(About this exercise):
Transcribe, verbatim, every line from the start of the entries through the line that contains "assert (wp (binit;;"; include both boundary lines and omit all others.

(Records for processing):
******************************

(** Process 0 is running; [world], [new] and [/a] are in memory. *)
Definition small_src : Z := 0x80700000.
Definition small_name : Z := 0x80700010.
Definition small_path : Z := 0x80700020.
Definition small_mem : gmap Z Z :=
  list_to_map (zip (seqZ small_src 5) (chars "world") ++ zip (seqZ small_name 3) (chars "new") ++ zip (seqZ small_path 2) (chars "/a")).
Definition small_kern : kern :=
  set_k_cur (Some 0) (set_k_fs small_fs
    (set_k_procs (λ _, mk_proc RUNNING None false 0 1 None 0x80600000 0 0 0 (mk_context 0 0 []) ∅ None [])
      (set_k_mem (mk_kst small_mem 0 ∅ ∅) kern0))).

Lemma empty_log_valid l d :
  hdr (contents d (lstart l)) = [] → s32 (ld32 (contents d (lstart l)) HB_N) = 0 → 0 < lsize l → valid_log l d.
Proof.
  intros E1 E2 Hl. split; rewrite ?E1 ?E2 /=; [lia|done|constructor|]. intros h Hh. by apply not_elem_of_nil in Hh.
Qed.

Lemma small_boot_ok : ∃ s, small_fs = set_inodes (<[1 := small_dir]> (<[0 := small_file]> (inodes s))) (set_sb small_sb s) ∧
  recovery_post (fs_boot small_disk) (sb_log small_sb) s.
Proof.
  assert (wp (binit;; initlog ROOTDEV small_sb) (λ _ s, recovery_post (fs_boot small_disk) (sb_log small_sb) s) (fs_boot small_disk)) as Hw.
  { apply boot_ok; [done|done|done|done|]. by apply empty_log_valid. }
  revert Hw. unfold wp, small_fs, small_boot.
  destruct ((binit;; initlog ROOTDEV small_sb) (fs_boot small_disk)) as [[[] s]|?| |]; [|done..]. intros Hw. by exists s.
Qed.

Lemma small_fs0 : fs0 small_kern = set_fpid 1 small_fs.
Proof. reflexivity. Qed.

Lemma small_quiet : quiet (fs0 small_kern).
Proof.
  assert (outstanding (lg small_fs) = 0 ∧ committing (lg small_fs) = false ∧ fheld small_fs = ∅ ∧ fpid small_fs = 1 ∧
    s32 (ld32 (contents (disk small_fs) 2) HB_N) = 0) as (H1 & H2 & H3 & H4 & H5) by (split_and!; vm_compute; reflexivity).
  destruct small_boot_ok as (s & Es & [R1 [R2 R3] R4 R5 R6]). rewrite small_fs0.
  rewrite Es in H1 H2 H3 H4 H5 |- *. cbn [lg fheld fpid disk set_inodes set_sb] in H1, H2, H3, H4, H5.
  injection R3 as E1 E2. clear Es. split; cbn [lg fheld fpid disk set_inodes set_sb set_fpid]; rewrite ?E1; try done.
  - by eapply (rep_ext _ _ s); [..|exact R1].
  - by rewrite H3.
  - apply empty_log_valid; rewrite ?E1 ?E2 //.
Qed.

(** Facts about finitely many blocks, by computation. *)
Lemma small_meta : meta_used small_sb (contents (disk small_fs)).
Proof.
  assert (forallb (used small_sb (contents (disk small_fs))) (seqZ 0 36) = true) as H by (vm_compute; reflexivity).
  intros n Hn. rewrite forallb_forall in H. apply H. apply list_elem_of_In, elem_of_seqZ. vm_compute (data_start _) in Hn. lia.
Qed.

Lemma one_block_faddr inum type size b c k :
  0 ≤ k < MAXFILE → faddr c (one_block inum type size b) k = if decide (k = 0) then b else 0.
Proof.
  intros Hk. rewrite /faddr /ind_entry. destruct (Z.ltb_spec k NDIRECT) as [Hlt|Hge]; [|by rewrite decide_False; [|lia]].
  rewrite /addr_of /=. destruct (decide (k = 0)) as [->|Hne]; [done|]. by rewrite lookup_singleton_ne; [|lia].
Qed.

Lemma one_block_ok inum type size b c :
  0 ≤ size ≤ BSIZE → 36 ≤ b < 40 → used small_sb c b = true → file_ok small_sb c (one_block inum type size b).
Proof.
  intros Hs Hb Hu. split; [split| |].
  - done.
  - done.
  - intros k Hk. rewrite one_block_faddr //. case_decide; [|done]. intros _. split; [|by rewrite /addr_of lookup_singleton_ne //=; lia].
    split; [|done]. vm_compute (data_start _). simpl. lia.
  - intros k k' Hk Hk'. rewrite !one_block_faddr //. repeat case_decide; congruence.
  - simpl. lia.
  - intros j Hj Hlt. simpl in Hlt. rewrite one_block_faddr; [|lia]. rewrite decide_True; lia.
Qed.

Lemma one_block_ready inum type size b :
  0 ≤ inum < 16 → 0 ≤ type < 4 → 0 ≤ size ≤ BSIZE → 36 ≤ b < 40 → inode_ready small_sb (one_block inum type size b).
Proof.
  intros Hi Ht Hs Hb. split; [split|]; cbn; try lia. intros k Hk. rewrite /addr_of /=. destruct (decide (k = 0)) as [->|Hne].
  - rewrite lookup_singleton_eq /=. lia.
  - by rewrite lookup_singleton_ne; [|lia].
Qed.

Lemma small_used b : (b =? 36) || (b =? 37) = true → used small_sb (contents (disk small_fs)) b = true.
Proof. intros [->%Z.eqb_eq| ->%Z.eqb_eq]%orb_true_iff; vm_compute; reflexivity. Qed.

Lemma small_geometry : geometry small_sb (lg small_fs).
Proof.
  assert (lstart (lg small_fs) = 2 ∧ lsize (lg small_fs) = 31) as [E1 E2] by (split; vm_compute; reflexivity).
  split; rewrite ?E1 ?E2; vm_compute; split_and?; done.
Qed.

Lemma small_on_disk x : x = small_file ∨ x = small_dir → on_disk small_sb (contents (disk small_fs)) x.
Proof.
  assert (∀ d, forallb (λ k, ld32 d (dinode_off (i_inum x) + DI_ADDRS + 4 * k) =? addr_of x k) (seqZ 0 13) = true →
    ∀ k, 0 ≤ k ≤ NDIRECT → ld32 d (dinode_off (i_inum x) + DI_ADDRS + 4 * k) = addr_of x k) as Ha.
  { intros d H k Hk. rewrite forallb_forall in H. apply Z.eqb_eq, (H k), list_elem_of_In, elem_of_seqZ. lia. }
  intros [-> | ->]; (split; [vm_compute; reflexivity..|]; apply Ha; vm_compute; reflexivity).
Qed.

Lemma writable_set_fpid p s x :
  quiet (set_fpid p s) → sb s = small_sb → inodes s 0 = x → geometry small_sb (lg s) → (lstart (lg s), lsize (lg s)) = (2, 31) →
  meta_used small_sb (contents (disk s)) → file_ok small_sb (contents (disk s)) x → inode_ready small_sb x →
  on_disk small_sb (contents (disk s)) x → writable_fs (set_fpid p s) 0.
Proof. intros Hq E1 E2 Hg Ha Hm Hf Hr Hd. split; [done|..]; cbn; rewrite ?E1 ?E2 ?Ha //. Qed.

Lemma small_writable : writable_fs (fs0 small_kern) 0.
Proof.
  rewrite small_fs0. apply (writable_set_fpid 1 small_fs small_file).
  - rewrite -small_fs0. apply small_quiet.
  - vm_compute. reflexivity.
  - vm_compute. reflexivity.
  - apply small_geometry.
  - vm_compute. reflexivity.
  - apply small_meta.
  - apply one_block_ok; [lia|lia|by apply small_used].
  - by apply one_block_ready.
  - apply small_on_disk. by left.
Qed.

Lemma small_src_free len a : 0 ≤ len ≤ 5 → span small_src len a → ¬ @in_bufs demo_syms a.
Proof. intros Hl Ha (b & Hb & Hs). rewrite /span /small_src /slot /= in Ha Hb Hs. lia. Qed.

(** The transaction that [begin_op] opens. *)
Definition small_txn (m : gmap Z Z) (k : kern) : Prop :=
  kt small_kern (opened (fs0 small_kern)) (contents (disk (fs0 small_kern))) [] ∅ (inodes (fs0 small_kern)) m k.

******************************

(Task result):
(** Process 0 is running; [world], [new] and [/a] are in memory. *)
Definition small_src : Z := 0x80700000.
Definition small_name : Z := 0x80700010.
Definition small_path : Z := 0x80700020.
Definition small_mem : gmap Z Z :=
  list_to_map (zip (seqZ small_src 5) (chars "world") ++ zip (seqZ small_name 3) (chars "new") ++ zip (seqZ small_path 2) (chars "/a")).
Definition small_kern : kern :=
  set_k_cur (Some 0) (set_k_fs small_fs
    (set_k_procs (λ _, mk_proc RUNNING None false 0 1 None 0x80600000 0 0 0 (mk_context 0 0 []) ∅ None [])
      (set_k_mem (mk_kst small_mem 0 ∅ ∅) kern0))).

Lemma empty_log_valid l d :
  hdr (contents d (lstart l)) = [] → s32 (ld32 (contents d (lstart l)) HB_N) = 0 → 0 < lsize l → valid_log l d.
Proof.
  intros E1 E2 Hl. split; rewrite ?E1 ?E2 /=; [lia|done|constructor|]. intros h Hh. by apply not_elem_of_nil in Hh.
Qed.

Lemma small_boot_ok : ∃ s, small_fs = set_inodes (<[1 := small_dir]> (<[0 := small_file]> (inodes s))) (set_sb small_sb s) ∧
  recovery_post (fs_boot small_disk) (sb_log small_sb) s.
Proof.
  assert (wp (binit;; initlog ROOTDEV small_sb) (λ _ s, recovery_post (fs_boot small_disk) (sb_log small_sb) s) (fs_boot small_disk)) as Hw.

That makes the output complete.